Miss Cecil wanted me to sing. She wanted to hear what I sounded like without music. I began by opening my mouth. At the first sound that escaped from me, I sounded breathless and shaky. I tried to steady my voice but my hands felt clammy and cold. I could feel the power inside of me growing weaker. Miss Cecil's face went from satisfaction to contempt in a matter of seconds. She turned her face away from mine and looked down at her fingernails. I guess she thought if she looked away, I might sing better. I could feel my voice getting a little stronger but not enough to please her. I stopped. I shouted that I could not do it. My face was turning red and tears were streaming down my eyes. I hoped that by throwing this fit that Miss Cecil would see that my heart was not into it and would excuse me but she did no such thing.
She came over to me and I thought she was going to hug me but instead, she slapped me. She called me all kinds of names. She said that I was going to turn out like the other boys and then she removed something from her pocket. She asked me if I had drawn the paper-constructed picture. I replied with a simple yes. It was a picture of my mother and me. We were standing on the beach in swimsuits. I had drawn our names at the top in my very best handwriting.
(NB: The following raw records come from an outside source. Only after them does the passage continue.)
(** The submission that finds an active row by its session token: what an
    answer 200 wrote, and when the answer is 200. *)
Lemma create_rewrites (data : LocationPayload.t) (w : World) (token : string)
    (instance : AnonymousLocation.t) :
  LocationPayload.session_id data = Some token -> token <> ""%string ->
  first_by_last_seen
    (List.filter (fun l => String.eqb (AnonymousLocation.session_id l) token
                           && AnonymousLocation.is_active l)
                 (locations (store w))) = Some instance ->
  let (r, w') := dispatch (create data) w in
  (status_code r = 200 ->
   exists attrs l on_the_way,
     is_valid (Some instance) true data = inr attrs
     /\ body r = LocationBody l on_the_way
     /\ l = AnonymousLocation.mk (AnonymousLocation.id instance)
              (default (AnonymousLocation.first_name instance)
                       (LocationPayload.first_name data))
              (default (AnonymousLocation.last_name instance)
                       (LocationPayload.last_name data))
              (default (AnonymousLocation.phone instance) (LocationPayload.phone data))
              (default (AnonymousLocation.facebook instance)
                       (LocationPayload.facebook attrs))
              (default (AnonymousLocation.notes instance) (LocationPayload.notes attrs))
              (match LocationPayload.photo data with
               | Some (ImageFile name) => Some name
               | Some NotAFile => None
               | None => AnonymousLocation.photo instance
               end)
              (default (AnonymousLocation.supply_needs instance)
                       (LocationPayload.supply_needs attrs))
              (default (AnonymousLocation.latitude instance)
                       (LocationPayload.latitude data))
              (default (AnonymousLocation.longitude instance)
                       (LocationPayload.longitude data))
              (clock w')
              (default (AnonymousLocation.is_active instance)
                       (LocationPayload.is_active data))
              token
              (AnonymousLocation.qr_code instance)
              (default (AnonymousLocation.donation_received instance)
                       (LocationPayload.donation_received data))
              (AnonymousLocation.donated_by_user instance)
              (default (AnonymousLocation.donation_timestamp instance)
                       (LocationPayload.donation_timestamp data))
              (default (AnonymousLocation.next_request_allowed_at instance)
                       (LocationPayload.next_request_allowed_at data))
     /\ store w'
        = set_locations
            (map (fun x => if AnonymousLocation.id x =? AnonymousLocation.id instance
                           then l else x) (locations (store w))) (store w)
     /\ sent w' = sent w)
  /\ ((forall l, In l (locations (store w)) ->
                 restricted (LocationPayload.phone data) (clock (tick w)) l = false) ->
      qr_codes_unique (store w) ->
      hd false (faults w) = false ->
      (exists attrs, is_valid (Some instance) true data = inr attrs) ->
      status_code r = 200).
Proof.
  intros Hsid Hne Hfirst.
  destruct (dispatch (create data) w) as [r w'] eqn:Hrun. revert Hrun.
  unfold create. rewrite Hsid. exec.
  destruct (first_by_last_seen (List.filter (restricted _ _) _)) as [recent|] eqn:Hrecent;
    exec.
  { intros [= <- <-]. split; [discriminate|]. intros Hfree _ _ _.
    apply first_by_last_seen_filter in Hrecent as [Hin Hr].
    rewrite (Hfree _ Hin) in Hr. discriminate. }
  rewrite (truthy_str_ne token Hne). exec. rewrite Hfirst.
  pose proof Hfirst as Hfound.
  apply first_by_last_seen_filter in Hfound as [Hin _].
  destruct (is_valid (Some instance) true data) as [e|attrs] eqn:Hvalid; exec.
  { intros [= <- <-]. split; [destruct e; discriminate|].
    intros _ _ _ [attrs Hattrs]. discriminate. }
  pose proof (is_valid_fields _ _ _ _ Hvalid) as Hattrs.
  destruct (hd false (faults w)) eqn:Hfault; exec.
  { intros [= <- <-]. split; [discriminate|]. intros _ _ Hnone. discriminate. }
  destruct (locations_update _ (store w)) as [e|[[] s1]] eqn:Hupd; exec.
  { intros [= <- <-]. split; [destruct e; discriminate|].
    intros _ Huniq _ _. exfalso.
    unfold locations_update in Hupd.
    rewrite (no_conflict_kept (store w) instance) in Hupd by auto. discriminate. }
  apply locations_update_inv in Hupd as [_ ->].
  intros [= <- <-]. split; [|reflexivity]. intros _.
  exists attrs. do 2 eexists. split; [reflexivity|]. split; [reflexivity|].
  split; [|split; reflexivity].
  rewrite Hattrs at 1.
  unfold update_row, AnonymousLocation.set_last_seen, file_name.
  cbn [AnonymousLocation.id AnonymousLocation.first_name AnonymousLocation.last_name
       AnonymousLocation.phone AnonymousLocation.facebook AnonymousLocation.notes
       AnonymousLocation.photo AnonymousLocation.supply_needs AnonymousLocation.latitude
       AnonymousLocation.longitude AnonymousLocation.is_active
       AnonymousLocation.session_id AnonymousLocation.qr_code
       AnonymousLocation.donation_received AnonymousLocation.donated_by_user
       AnonymousLocation.donation_timestamp AnonymousLocation.next_request_allowed_at
       LocationPayload.first_name LocationPayload.last_name LocationPayload.phone
       LocationPayload.facebook LocationPayload.notes LocationPayload.photo
       LocationPayload.supply_needs LocationPayload.latitude LocationPayload.longitude
       LocationPayload.session_id LocationPayload.is_active
       LocationPayload.donation_received LocationPayload.donation_timestamp
       LocationPayload.next_request_allowed_at clock with_store pop_fault tick].
  rewrite Hsid. cbn [default from_option id].
  destruct (LocationPayload.photo data) as [[name|]|]; reflexivity.
Qed.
She told me that she didn't think my mother would want to meet me, knowing that I could not sing and that I was not earning my keep around the house. Miss Cecil then threatened to send me back to where I came from, though I did not know where that place was. After all, since I could remember, she had reminded me that my mother had left me on her doorstep and she had rescued me.
I told her then that I was wrong, that I needed to practice, even though I knew I was lying to her. She nodded her head in agreement and smiled at her little victory. She closed the curtains and turned my body so that I was no longer facing the outdoors. I could not see what the boys were doing outside. I longed to escape from my body. I just wanted to be a child and run outside and play. Miss Cecil placed sheet music in my hand. There were words to a song that I was not familiar with. She placed them in my hand and told me that I was to memorize them. For every sentence she gave me, I was to write it down on a piece of paper. She said that writing things down would help me to remember them. I was to carry that piece of paper everywhere I went in my pocket.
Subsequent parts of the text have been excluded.